-- Opening Marker --

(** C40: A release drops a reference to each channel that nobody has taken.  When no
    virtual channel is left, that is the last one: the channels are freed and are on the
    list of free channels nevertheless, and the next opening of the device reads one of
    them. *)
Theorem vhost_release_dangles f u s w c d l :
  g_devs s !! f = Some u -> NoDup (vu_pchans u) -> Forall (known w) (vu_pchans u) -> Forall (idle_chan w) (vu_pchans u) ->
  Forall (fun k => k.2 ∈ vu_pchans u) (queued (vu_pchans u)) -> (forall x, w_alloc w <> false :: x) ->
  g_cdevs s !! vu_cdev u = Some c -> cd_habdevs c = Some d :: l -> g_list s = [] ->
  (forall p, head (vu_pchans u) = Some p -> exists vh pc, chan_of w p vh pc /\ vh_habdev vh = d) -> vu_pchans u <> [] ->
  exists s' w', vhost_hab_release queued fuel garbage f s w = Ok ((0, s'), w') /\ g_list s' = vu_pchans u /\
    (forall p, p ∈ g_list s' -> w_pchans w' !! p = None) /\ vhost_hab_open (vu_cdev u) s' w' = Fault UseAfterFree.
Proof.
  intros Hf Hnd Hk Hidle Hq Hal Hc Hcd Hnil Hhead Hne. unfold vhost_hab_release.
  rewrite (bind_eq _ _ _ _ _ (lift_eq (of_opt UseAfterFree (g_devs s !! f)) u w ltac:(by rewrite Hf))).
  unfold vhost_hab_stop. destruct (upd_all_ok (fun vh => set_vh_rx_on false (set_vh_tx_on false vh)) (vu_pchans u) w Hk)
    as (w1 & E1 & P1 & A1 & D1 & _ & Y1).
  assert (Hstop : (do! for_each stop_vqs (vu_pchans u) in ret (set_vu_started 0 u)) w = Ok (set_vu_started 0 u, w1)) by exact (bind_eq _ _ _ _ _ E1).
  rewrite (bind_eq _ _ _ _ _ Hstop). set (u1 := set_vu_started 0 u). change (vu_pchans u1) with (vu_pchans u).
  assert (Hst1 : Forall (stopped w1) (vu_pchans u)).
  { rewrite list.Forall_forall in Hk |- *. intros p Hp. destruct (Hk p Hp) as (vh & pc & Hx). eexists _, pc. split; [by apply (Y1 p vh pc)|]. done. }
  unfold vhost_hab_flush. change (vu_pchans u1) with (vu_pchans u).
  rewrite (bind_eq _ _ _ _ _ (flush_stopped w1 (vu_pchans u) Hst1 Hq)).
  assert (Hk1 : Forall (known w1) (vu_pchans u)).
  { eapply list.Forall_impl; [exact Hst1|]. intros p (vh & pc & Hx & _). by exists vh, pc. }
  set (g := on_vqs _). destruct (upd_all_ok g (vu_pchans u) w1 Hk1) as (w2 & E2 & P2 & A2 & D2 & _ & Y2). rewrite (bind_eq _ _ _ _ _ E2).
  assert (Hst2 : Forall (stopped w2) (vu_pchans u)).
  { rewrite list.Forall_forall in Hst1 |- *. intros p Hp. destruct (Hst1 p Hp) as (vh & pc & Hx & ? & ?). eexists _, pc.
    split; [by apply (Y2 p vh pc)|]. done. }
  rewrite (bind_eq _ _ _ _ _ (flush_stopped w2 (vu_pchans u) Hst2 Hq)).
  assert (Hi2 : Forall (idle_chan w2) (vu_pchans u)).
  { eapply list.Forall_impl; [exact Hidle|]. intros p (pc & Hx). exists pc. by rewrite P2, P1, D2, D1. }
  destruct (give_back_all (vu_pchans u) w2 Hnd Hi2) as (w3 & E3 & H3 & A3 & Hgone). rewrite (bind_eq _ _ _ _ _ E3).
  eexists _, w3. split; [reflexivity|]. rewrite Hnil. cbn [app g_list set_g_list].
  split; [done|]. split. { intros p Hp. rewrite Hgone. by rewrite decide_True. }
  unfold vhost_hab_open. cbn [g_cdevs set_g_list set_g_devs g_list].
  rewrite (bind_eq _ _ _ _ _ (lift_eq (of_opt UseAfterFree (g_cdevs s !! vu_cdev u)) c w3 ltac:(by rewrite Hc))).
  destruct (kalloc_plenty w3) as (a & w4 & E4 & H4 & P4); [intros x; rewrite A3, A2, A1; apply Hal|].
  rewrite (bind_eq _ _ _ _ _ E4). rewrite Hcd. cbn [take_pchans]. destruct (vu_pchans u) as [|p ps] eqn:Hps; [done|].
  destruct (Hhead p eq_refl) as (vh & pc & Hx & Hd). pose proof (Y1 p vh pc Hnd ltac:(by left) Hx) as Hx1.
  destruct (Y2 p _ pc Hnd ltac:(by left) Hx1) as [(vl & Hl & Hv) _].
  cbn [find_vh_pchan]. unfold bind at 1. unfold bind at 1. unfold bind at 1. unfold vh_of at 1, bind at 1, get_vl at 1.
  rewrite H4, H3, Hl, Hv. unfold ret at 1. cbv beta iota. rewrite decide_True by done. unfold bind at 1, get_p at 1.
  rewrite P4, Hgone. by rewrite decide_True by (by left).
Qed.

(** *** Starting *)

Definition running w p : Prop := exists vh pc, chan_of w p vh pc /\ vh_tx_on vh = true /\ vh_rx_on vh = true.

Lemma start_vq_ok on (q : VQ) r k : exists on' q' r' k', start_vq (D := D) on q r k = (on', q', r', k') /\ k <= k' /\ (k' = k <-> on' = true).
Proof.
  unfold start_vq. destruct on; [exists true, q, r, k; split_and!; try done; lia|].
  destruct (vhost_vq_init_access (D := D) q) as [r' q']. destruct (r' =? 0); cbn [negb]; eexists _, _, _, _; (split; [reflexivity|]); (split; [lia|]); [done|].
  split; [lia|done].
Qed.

-- Closing Marker --
-- Opening Marker --

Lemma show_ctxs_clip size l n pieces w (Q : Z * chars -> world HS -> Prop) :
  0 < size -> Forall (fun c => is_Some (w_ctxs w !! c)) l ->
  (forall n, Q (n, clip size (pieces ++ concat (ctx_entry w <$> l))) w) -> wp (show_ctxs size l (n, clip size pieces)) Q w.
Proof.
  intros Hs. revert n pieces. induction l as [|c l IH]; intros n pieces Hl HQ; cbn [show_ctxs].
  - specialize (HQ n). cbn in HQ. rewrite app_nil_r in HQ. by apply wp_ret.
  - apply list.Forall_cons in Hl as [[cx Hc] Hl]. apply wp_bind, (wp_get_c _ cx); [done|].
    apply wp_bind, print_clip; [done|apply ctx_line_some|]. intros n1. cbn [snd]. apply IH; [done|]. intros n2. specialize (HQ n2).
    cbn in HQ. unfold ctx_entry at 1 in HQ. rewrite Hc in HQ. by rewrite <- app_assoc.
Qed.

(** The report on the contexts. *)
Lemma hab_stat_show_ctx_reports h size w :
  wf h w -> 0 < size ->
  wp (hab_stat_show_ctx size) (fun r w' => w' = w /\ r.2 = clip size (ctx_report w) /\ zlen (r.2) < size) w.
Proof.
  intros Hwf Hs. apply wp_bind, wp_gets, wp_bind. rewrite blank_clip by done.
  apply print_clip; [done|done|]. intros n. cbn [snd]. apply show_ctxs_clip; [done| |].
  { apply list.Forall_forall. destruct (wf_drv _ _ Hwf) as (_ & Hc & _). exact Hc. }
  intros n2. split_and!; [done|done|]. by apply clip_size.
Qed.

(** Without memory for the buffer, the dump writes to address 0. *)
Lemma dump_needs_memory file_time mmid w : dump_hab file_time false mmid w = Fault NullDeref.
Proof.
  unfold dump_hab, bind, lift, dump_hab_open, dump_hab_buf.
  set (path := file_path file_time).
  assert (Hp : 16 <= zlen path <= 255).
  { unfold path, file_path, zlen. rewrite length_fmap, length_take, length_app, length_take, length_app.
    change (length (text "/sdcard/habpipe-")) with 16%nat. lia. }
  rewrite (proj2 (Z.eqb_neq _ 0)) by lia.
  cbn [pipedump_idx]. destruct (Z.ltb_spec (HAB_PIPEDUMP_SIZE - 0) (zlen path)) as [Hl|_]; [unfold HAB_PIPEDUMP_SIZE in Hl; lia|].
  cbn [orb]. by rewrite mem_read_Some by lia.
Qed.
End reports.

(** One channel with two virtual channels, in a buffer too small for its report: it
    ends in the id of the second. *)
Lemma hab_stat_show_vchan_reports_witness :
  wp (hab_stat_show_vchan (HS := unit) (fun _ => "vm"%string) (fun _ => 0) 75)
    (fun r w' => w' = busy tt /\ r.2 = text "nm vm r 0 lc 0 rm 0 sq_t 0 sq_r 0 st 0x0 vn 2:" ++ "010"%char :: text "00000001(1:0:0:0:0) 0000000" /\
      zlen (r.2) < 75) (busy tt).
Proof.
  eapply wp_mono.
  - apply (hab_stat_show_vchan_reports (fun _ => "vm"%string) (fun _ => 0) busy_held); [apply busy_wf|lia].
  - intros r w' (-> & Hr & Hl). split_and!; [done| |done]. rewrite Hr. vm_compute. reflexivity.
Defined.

-- Closing Marker --

The output should be exactly the lines above from the line containing "Theorem vhost_release_dangles f" to the line containing "g_devs s !! f = Some", inclusive, with no other lines.

Theorem vhost_release_dangles f u s w c d l :
  g_devs s !! f = Some u -> NoDup (vu_pchans u) -> Forall (known w) (vu_pchans u) -> Forall (idle_chan w) (vu_pchans u) ->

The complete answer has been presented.